DeMisty D. Bellinger

DeMisty D. Bellinger

2012 Graduate, Ph.D. in Creative Writing - Fiction

Dr. DeMisty D. Bellinger, who earned her Ph.D. in creative writing in 2012, is an associate professor at Fitchburg State University in Fitchburg, Massachusetts. Her debut novel New to Liberty, which originated in her creative dissertation, was published last year and received a “Book of the Day” recommendation from the New York Public Library. The novel, told in three parts, follows three women, living decades apart in the same area of rural Kansas, in their pursuits of agency, growth, and love.

In addition to her fiction, Dr. Bellinger has written two volumes of poetry, Rubbing Elbows and Peculiar Heritage, published in 2017 and 2021, respectively. She is also a poetry editor at Malarkey Books and an alumni reader for Prairie Schooner.

What are you currently most excited about in your professional life?

I’m excited about being in a position where I am able to offer influence to students and up-and-coming writers, both at AWP (Association of Writers & Writing Programs) and here at Fitchburg State University. That’s exciting to me.

But as far as writing goes, I haven’t been writing much lately, and it’s partly because I have a four-four teaching load. I started writing a story that’s swimming in voodoo and history, so that’s a lot of fun, when I get back to it.

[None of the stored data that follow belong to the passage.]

(** After a status 500 on the listing the comparator's read of the names
    raises [KeyError]. *)
Lemma comparator_needs_a_row_500 :
  exists df st',
    load_pokemon_for_analysis any_repr server_error 151 init = (Return df, st') /\
    pokemon_list df = Raise KeyError.
Proof.
  edestruct (comparator_needs_a_row any_repr server_error 151 init)
    as (_ & _ & W3 & _); [ reflexivity | vm_compute; reflexivity | ].
  eexists; eexists. split; [ vm_compute; reflexivity | ].
  apply (W3 (mkResponse 500 None)); reflexivity.
Defined.

(** A search for "pikachu" leaves 25 in the session; the next run asks the
    service for number 25, and the runs after that ask for nothing. *)
Lemma rerun_looks_up_the_id_pikachu :
  let first := pokedex_lookup any_repr pokeapi_by_id None "pikachu" true init in
  let second := pokedex_lookup any_repr pokeapi_by_id (Some (JInt 25)) "" false (snd first) in
  (exists p, fst first = Return (JInt 25, Some p)) /\
  requests (snd first) = [pikachu_url; species_url] /\
  (exists more,
     requests (snd second) =
     (requests (snd first) ++ "https://pokeapi.co/api/v2/pokemon/25" :: more)%list) /\
  (exists q,
     fst second = Return (JInt 25, Some q) /\
     pokedex_lookup any_repr unreachable (Some (JInt 25)) "" false (snd second)
       = (Return (JInt 25, Some q), snd second)).
Proof.
  cbv zeta.
  destruct (pokedex_lookup any_repr pokeapi_by_id None "pikachu" true init)
    as [r1 st1] eqn:H1.
  vm_compute in H1. injection H1 as <- <-.
  edestruct (rerun_looks_up_the_id any_repr pokeapi_by_id None "pikachu" true init)
    as (_ & _ & W3 & W4); [ vm_compute; reflexivity | ].
  split; [ eexists; reflexivity | ].
  split; [ reflexivity | ].
  split; [ exact (W3 eq_refl "") | ].
  eexists. split; [ vm_compute; reflexivity | ].
  apply (W4 ""). vm_compute. reflexivity.
Defined.

(** A second load, with another limit but the same two names, fetches
    nothing. *)
Lemma load_reuses_fetched_names_unmetered :
  let st1 := snd (load_pokemon_for_analysis any_repr unmetered 1 init) in
  let st2 := snd (load_pokemon_for_analysis any_repr unmetered 5 st1) in
  requests st2 = (requests st1 ++ ["https://pokeapi.co/api/v2/pokemon?limit=5"])%list /\
  fetch_cache st2 = fetch_cache st1.
Proof.
  apply (load_reuses_fetched_names any_repr unmetered 5
           (snd (load_pokemon_for_analysis any_repr unmetered 1 init))
           (mkResponse 200 (Some (listing ["pikachu"; "raichu"])))
           (listing ["pikachu"; "raichu"])
           [JDict [("name", JStr "pikachu")]; JDict [("name", JStr "raichu")]]);
    try reflexivity.
  repeat constructor; eexists; eexists; (split; [ reflexivity | vm_compute; reflexivity ]).
Defined.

And you write both prose and poetry?

I studied fiction at the University of Nebraska, and I came into poetry much later. I got this job, which was for a fiction writer who may be able to teach poetry, and then when I came, the poet left because of citizenship issues. He was invited back, but he decided to stay in Canada. So I felt obliged to write and publish poetry, and so I started with poetry really as I was teaching the poetry classes.

The way that I entered poetry is through persona and through storytelling, because that’s where I feel more comfortable—in fiction. I love reading poetry, and I love writing it. It’s fun to write. I love teaching it, especially to students who are very reluctant. Most of my students are undergraduate students—In fact, this is the first year I’m teaching graduate-level students!— and students find out that poetry is not what they assumed it to be. I don’t know what happens to them in K-12, because I think some of the first literature that we’re exposed to is poetry—through nursery rhymes and whatnot—and something happens where we’re forced to look at poetry in a particular way and aren’t able to deviate from that.

What was your favorite class or your favorite project at UNL?

I first took a fiction workshop with Judy Slater, and I fell in love with her immediately, her very quiet way of guiding a workshop. She was not controlling at all, she was never insulting, so I enjoyed that class and writing with her, and she eventually became my adviser.

Because I did not come in with funding, and I did not have a teaching assistantship, for those first two years, I asked to intern in one of her (Slater’s) classes. It was twentieth century lit, and she taught it through the lens of the American dream, which I loved because I’m really into working class fiction. And just being in that classroom and learning how to teach by watching as an observer, and sometimes I led class discussion. I developed my comprehensive exam reading list, my focus, in that class, which was working class fiction. So I think that was my favorite long-term project, which is not creative writing, but it speaks to my writing in many ways. A couple of the books that I read from that project inspired the novel that I eventually would write in Timothy Schaffert’s class.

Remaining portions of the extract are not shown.